[Saved data entries]
=== Begin Enclosure ===
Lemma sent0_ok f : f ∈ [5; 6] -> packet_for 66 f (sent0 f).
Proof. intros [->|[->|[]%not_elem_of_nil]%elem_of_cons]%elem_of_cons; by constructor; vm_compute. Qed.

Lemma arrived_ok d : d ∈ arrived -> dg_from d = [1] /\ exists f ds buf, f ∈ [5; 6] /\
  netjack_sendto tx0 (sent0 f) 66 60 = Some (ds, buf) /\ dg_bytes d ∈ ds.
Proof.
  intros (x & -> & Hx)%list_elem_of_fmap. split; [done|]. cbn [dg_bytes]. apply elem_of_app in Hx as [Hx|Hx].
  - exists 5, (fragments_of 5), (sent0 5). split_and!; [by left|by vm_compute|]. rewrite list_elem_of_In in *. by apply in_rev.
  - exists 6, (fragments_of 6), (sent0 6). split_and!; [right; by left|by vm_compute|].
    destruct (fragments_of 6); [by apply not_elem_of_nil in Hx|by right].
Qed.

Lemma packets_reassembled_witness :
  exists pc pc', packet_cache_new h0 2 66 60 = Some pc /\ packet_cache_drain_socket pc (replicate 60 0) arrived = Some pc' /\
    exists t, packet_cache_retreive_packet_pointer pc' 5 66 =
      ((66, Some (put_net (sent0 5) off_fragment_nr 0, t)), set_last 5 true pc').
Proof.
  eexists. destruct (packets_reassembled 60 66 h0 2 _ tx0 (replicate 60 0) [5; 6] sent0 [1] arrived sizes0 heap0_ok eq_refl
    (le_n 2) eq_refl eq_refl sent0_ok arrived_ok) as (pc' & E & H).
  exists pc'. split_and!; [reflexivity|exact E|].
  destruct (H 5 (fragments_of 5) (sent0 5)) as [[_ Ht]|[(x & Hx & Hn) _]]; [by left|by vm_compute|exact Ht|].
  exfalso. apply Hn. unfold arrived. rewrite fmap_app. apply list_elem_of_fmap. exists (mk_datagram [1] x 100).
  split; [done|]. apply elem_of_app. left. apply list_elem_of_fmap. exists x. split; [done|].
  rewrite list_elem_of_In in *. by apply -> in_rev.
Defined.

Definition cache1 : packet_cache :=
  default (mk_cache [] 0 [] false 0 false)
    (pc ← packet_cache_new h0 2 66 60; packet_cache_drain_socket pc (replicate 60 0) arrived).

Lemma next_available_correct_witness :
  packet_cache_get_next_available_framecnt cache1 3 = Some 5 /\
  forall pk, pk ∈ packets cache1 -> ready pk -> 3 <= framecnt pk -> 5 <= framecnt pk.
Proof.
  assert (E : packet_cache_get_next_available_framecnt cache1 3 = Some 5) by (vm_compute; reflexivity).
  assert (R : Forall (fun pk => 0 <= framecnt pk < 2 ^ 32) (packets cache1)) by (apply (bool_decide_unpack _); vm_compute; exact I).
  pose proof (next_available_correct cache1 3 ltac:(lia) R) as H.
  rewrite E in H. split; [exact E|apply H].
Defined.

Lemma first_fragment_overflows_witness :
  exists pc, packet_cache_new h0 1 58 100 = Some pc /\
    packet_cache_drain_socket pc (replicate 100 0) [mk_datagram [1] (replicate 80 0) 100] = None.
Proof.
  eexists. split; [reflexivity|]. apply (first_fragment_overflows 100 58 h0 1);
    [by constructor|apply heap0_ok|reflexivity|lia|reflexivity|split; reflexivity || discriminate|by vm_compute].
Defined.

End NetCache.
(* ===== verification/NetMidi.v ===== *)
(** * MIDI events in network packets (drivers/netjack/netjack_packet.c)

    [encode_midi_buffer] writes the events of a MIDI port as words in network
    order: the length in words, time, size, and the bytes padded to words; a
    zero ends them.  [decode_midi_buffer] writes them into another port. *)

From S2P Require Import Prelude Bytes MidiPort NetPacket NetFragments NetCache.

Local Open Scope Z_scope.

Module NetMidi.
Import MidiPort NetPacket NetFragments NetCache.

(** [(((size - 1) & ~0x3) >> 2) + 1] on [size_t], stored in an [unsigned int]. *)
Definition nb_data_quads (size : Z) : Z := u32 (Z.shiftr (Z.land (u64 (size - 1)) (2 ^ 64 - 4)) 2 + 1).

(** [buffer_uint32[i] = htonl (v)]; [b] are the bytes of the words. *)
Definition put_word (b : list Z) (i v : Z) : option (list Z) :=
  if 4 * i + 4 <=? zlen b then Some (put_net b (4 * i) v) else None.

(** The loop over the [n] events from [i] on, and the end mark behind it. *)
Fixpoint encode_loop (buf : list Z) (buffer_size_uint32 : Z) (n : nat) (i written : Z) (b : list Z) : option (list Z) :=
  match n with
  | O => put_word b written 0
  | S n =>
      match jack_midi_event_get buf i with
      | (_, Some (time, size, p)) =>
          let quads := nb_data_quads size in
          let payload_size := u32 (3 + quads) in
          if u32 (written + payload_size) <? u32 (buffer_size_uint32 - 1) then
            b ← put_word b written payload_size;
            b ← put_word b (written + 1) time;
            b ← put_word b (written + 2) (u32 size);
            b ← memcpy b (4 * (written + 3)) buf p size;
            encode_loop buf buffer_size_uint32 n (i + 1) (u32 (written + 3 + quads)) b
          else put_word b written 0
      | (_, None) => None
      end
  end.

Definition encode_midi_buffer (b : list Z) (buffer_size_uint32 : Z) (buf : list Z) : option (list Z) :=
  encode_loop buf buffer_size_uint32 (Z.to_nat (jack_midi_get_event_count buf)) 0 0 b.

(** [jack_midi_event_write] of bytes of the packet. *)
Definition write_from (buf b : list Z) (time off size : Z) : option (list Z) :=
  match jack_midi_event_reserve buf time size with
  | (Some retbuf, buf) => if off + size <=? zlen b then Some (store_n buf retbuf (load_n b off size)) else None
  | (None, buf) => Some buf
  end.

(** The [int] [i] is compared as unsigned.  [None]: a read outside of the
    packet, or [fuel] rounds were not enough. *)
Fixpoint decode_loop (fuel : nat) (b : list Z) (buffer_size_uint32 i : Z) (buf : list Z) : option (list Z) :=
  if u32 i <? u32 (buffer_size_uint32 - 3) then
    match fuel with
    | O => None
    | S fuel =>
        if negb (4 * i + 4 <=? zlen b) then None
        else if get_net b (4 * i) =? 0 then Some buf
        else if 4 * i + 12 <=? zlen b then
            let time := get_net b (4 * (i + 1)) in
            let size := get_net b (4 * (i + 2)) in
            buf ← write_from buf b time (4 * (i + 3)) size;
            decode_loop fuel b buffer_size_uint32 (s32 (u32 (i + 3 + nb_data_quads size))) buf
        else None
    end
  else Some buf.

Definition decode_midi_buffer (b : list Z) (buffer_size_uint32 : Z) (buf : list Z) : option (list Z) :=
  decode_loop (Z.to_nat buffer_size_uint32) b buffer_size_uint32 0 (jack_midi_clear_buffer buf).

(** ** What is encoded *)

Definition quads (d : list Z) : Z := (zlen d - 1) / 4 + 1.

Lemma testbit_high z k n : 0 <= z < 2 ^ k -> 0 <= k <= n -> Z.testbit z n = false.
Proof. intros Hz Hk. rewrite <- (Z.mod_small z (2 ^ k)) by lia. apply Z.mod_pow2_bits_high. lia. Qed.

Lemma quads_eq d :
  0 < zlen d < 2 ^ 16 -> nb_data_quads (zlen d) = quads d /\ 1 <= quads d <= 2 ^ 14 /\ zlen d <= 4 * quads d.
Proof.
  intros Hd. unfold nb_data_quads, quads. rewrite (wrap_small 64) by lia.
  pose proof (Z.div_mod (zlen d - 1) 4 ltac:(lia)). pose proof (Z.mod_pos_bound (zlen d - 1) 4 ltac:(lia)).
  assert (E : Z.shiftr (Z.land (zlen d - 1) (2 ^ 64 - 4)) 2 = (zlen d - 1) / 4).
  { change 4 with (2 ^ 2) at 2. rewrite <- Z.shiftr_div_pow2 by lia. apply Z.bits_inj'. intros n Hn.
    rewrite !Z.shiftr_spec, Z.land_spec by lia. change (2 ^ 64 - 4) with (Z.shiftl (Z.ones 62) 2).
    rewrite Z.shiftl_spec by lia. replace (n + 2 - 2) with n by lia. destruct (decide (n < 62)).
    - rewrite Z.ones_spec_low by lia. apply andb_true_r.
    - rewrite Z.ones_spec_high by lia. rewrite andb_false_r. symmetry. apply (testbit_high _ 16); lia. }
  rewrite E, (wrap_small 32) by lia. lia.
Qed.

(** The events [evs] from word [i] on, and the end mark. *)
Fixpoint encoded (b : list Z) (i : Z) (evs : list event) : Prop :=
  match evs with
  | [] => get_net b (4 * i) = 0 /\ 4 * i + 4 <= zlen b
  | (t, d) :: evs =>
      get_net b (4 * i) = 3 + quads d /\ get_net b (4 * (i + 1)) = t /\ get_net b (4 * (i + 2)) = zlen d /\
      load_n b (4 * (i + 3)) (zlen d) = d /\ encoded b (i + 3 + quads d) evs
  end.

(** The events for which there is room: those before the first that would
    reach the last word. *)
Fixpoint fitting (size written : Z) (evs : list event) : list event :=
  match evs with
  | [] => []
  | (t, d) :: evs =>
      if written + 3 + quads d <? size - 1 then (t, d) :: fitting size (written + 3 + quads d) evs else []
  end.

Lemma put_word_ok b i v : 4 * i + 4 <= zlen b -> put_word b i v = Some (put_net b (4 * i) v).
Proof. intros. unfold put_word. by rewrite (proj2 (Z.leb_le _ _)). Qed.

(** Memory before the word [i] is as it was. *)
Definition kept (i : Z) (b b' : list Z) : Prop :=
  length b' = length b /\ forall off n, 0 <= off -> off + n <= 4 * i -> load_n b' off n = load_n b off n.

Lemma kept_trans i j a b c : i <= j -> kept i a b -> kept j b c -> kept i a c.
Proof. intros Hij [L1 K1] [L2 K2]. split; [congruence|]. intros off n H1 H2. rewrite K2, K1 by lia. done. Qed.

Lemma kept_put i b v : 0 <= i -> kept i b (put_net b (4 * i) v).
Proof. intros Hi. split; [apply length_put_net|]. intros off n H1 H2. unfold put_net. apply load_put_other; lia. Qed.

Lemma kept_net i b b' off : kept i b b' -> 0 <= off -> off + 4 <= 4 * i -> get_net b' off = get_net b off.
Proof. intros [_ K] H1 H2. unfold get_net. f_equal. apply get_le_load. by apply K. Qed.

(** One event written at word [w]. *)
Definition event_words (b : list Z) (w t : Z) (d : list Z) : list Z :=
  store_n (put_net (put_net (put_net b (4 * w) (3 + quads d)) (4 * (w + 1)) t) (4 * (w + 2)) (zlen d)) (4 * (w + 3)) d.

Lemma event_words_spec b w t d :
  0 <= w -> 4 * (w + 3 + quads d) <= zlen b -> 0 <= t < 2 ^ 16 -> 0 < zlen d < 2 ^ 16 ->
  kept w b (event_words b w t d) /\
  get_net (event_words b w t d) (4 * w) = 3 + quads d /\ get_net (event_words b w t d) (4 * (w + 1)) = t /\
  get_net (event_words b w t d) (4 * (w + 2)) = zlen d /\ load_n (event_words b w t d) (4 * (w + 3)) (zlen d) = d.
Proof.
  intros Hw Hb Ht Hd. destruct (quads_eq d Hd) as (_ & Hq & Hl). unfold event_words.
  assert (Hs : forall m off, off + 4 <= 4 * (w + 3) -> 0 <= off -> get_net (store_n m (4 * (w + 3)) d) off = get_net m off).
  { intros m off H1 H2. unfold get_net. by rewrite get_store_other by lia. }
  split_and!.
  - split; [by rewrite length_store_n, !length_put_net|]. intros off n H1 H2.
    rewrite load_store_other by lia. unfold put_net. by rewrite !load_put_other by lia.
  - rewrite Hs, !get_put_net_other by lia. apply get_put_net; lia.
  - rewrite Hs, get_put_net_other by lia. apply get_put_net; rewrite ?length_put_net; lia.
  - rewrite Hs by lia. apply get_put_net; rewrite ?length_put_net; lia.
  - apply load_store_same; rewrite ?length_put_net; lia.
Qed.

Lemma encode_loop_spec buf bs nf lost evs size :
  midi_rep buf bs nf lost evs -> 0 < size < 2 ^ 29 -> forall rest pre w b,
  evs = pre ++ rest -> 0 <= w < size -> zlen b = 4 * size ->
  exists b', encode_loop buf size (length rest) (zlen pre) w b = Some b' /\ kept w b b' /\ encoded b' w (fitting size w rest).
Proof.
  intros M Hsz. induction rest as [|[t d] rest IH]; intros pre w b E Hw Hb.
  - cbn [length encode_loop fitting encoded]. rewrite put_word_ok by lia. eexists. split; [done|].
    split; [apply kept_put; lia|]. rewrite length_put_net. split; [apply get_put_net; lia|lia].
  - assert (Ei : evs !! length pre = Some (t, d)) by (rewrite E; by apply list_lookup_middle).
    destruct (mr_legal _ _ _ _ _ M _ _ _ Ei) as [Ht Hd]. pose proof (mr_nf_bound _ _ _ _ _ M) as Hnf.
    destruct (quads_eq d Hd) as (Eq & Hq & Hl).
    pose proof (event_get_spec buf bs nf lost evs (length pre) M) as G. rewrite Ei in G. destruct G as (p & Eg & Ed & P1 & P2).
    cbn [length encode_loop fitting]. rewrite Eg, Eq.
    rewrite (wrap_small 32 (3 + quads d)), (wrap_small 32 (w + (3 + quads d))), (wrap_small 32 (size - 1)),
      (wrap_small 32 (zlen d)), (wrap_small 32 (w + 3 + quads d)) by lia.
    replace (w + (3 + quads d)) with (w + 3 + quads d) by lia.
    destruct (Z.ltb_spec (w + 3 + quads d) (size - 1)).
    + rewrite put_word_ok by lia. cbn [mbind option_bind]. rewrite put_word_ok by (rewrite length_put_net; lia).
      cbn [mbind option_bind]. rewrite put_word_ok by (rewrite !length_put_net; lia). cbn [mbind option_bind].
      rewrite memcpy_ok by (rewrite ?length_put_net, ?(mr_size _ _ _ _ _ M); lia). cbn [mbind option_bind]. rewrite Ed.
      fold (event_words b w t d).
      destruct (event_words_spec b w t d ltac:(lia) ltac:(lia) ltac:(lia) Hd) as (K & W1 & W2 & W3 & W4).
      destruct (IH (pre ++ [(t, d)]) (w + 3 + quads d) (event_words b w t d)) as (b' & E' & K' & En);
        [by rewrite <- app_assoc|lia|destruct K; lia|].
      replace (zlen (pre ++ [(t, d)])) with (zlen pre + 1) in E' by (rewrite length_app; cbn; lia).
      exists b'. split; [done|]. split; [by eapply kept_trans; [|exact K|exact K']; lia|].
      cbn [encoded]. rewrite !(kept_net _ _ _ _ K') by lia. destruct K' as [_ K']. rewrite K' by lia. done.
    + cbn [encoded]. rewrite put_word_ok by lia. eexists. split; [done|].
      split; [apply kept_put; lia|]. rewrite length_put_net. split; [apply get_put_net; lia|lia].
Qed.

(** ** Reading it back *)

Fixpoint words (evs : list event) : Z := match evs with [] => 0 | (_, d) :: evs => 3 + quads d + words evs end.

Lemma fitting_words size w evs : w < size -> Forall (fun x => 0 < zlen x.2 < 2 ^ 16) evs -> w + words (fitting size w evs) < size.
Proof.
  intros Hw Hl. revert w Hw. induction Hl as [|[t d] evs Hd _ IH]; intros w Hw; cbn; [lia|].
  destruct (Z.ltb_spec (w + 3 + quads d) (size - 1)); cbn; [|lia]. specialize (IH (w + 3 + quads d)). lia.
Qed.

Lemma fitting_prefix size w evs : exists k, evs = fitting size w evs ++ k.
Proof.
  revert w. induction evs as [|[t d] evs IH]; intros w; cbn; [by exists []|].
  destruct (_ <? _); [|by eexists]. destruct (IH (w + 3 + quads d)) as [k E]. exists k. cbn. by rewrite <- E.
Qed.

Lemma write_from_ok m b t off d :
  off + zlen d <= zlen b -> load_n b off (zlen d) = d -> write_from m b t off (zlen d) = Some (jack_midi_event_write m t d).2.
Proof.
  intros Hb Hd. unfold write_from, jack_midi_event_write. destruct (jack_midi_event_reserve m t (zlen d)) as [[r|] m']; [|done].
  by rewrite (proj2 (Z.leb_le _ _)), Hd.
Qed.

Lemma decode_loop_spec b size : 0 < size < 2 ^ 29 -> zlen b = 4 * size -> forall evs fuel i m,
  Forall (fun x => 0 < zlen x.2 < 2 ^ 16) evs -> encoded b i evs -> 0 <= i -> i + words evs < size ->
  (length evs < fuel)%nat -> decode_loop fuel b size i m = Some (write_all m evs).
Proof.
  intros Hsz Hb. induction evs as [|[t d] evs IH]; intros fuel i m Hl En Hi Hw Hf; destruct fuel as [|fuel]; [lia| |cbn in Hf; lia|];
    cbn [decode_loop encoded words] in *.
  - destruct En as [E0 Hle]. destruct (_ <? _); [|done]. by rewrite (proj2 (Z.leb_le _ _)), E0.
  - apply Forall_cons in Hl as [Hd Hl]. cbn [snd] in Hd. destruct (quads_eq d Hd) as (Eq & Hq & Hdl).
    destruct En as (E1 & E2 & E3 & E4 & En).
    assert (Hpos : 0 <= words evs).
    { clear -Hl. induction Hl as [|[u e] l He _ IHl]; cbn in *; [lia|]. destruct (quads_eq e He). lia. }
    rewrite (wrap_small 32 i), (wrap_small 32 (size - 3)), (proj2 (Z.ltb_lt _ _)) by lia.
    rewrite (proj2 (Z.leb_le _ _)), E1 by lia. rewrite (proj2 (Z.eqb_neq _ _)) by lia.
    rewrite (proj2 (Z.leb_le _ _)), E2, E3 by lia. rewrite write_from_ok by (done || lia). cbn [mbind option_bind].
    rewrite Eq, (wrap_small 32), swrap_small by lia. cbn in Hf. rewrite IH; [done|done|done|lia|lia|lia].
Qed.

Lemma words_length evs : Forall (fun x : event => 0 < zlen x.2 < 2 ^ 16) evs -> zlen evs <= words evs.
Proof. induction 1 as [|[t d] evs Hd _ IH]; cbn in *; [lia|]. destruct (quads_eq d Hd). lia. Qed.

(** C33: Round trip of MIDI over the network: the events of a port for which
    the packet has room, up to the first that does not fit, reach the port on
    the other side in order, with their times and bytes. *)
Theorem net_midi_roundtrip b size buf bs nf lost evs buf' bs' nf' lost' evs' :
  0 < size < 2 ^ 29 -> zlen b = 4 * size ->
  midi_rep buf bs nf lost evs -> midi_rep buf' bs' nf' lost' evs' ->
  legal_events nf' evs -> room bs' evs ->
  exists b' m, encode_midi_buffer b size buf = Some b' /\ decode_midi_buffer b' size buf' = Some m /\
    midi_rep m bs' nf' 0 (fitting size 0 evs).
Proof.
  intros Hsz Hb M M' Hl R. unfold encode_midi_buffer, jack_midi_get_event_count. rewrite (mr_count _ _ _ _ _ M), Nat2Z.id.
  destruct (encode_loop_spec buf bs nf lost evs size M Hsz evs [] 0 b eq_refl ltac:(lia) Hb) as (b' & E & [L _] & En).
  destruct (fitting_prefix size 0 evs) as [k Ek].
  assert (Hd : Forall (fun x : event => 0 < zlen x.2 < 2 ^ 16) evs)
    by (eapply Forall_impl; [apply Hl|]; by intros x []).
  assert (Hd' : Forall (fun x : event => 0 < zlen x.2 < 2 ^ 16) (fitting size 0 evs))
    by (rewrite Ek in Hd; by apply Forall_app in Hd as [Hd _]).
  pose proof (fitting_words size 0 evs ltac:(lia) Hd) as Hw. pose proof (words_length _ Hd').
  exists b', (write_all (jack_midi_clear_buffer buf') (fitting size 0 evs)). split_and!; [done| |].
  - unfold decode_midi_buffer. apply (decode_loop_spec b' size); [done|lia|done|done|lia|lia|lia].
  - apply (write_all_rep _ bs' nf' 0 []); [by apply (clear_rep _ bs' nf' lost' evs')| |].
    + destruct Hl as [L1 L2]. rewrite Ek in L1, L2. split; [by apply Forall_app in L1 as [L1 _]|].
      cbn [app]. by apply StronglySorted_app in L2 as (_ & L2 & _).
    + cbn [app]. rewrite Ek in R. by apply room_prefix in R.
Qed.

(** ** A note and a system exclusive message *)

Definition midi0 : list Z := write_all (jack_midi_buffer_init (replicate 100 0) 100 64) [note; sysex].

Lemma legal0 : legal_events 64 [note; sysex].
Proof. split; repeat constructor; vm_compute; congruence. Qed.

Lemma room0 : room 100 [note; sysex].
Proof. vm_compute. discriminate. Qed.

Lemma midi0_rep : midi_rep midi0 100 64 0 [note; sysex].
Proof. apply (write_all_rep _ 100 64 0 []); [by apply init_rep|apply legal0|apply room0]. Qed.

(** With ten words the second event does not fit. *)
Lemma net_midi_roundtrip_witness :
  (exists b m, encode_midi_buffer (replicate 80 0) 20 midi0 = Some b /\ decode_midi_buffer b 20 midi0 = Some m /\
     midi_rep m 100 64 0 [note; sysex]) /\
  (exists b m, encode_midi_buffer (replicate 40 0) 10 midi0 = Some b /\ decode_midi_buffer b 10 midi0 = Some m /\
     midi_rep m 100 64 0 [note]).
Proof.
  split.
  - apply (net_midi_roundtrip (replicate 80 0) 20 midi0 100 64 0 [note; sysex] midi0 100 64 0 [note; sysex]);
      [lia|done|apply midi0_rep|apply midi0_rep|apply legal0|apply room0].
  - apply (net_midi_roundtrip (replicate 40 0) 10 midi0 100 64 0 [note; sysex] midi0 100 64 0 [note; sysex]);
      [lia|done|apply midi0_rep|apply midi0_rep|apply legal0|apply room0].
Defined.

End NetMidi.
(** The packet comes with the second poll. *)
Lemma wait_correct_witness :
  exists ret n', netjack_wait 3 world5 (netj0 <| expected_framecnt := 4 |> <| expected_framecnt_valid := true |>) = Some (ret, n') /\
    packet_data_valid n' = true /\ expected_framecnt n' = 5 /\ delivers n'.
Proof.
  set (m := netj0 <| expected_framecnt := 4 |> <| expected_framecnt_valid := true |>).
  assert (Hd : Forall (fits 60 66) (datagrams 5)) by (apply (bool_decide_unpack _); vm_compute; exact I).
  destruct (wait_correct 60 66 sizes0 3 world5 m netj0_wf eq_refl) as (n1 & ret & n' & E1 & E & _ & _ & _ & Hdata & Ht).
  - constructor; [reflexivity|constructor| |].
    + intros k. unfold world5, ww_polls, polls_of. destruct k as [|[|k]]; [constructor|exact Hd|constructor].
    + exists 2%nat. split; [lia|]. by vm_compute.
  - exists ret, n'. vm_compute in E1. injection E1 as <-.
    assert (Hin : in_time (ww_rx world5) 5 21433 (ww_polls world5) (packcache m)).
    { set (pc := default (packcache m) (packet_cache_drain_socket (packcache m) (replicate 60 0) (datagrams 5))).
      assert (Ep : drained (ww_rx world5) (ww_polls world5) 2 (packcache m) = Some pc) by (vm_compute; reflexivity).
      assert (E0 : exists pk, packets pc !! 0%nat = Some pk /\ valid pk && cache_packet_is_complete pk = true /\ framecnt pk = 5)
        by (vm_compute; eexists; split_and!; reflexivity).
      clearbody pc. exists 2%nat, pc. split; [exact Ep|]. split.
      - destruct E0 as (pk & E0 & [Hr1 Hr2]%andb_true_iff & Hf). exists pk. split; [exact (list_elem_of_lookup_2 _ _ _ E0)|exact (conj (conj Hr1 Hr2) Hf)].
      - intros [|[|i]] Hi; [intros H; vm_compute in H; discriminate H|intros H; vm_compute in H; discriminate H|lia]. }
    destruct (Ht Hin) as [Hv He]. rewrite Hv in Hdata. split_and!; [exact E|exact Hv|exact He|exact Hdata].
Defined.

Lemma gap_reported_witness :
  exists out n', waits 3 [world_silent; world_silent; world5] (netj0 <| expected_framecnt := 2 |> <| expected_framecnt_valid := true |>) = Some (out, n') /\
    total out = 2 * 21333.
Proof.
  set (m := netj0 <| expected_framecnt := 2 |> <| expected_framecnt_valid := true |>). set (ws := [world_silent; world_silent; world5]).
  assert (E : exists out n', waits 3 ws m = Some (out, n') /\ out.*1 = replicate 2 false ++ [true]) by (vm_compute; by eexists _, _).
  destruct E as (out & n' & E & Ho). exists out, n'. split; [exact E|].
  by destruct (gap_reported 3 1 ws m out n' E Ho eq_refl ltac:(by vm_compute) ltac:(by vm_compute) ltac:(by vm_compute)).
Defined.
=== End Enclosure ===
* _What is required_: Filter the data, keeping only the lines that contain "does".

* _Response_:
    the packet has room, up to the first that does not fit, reach the port on
(** With ten words the second event does not fit. *)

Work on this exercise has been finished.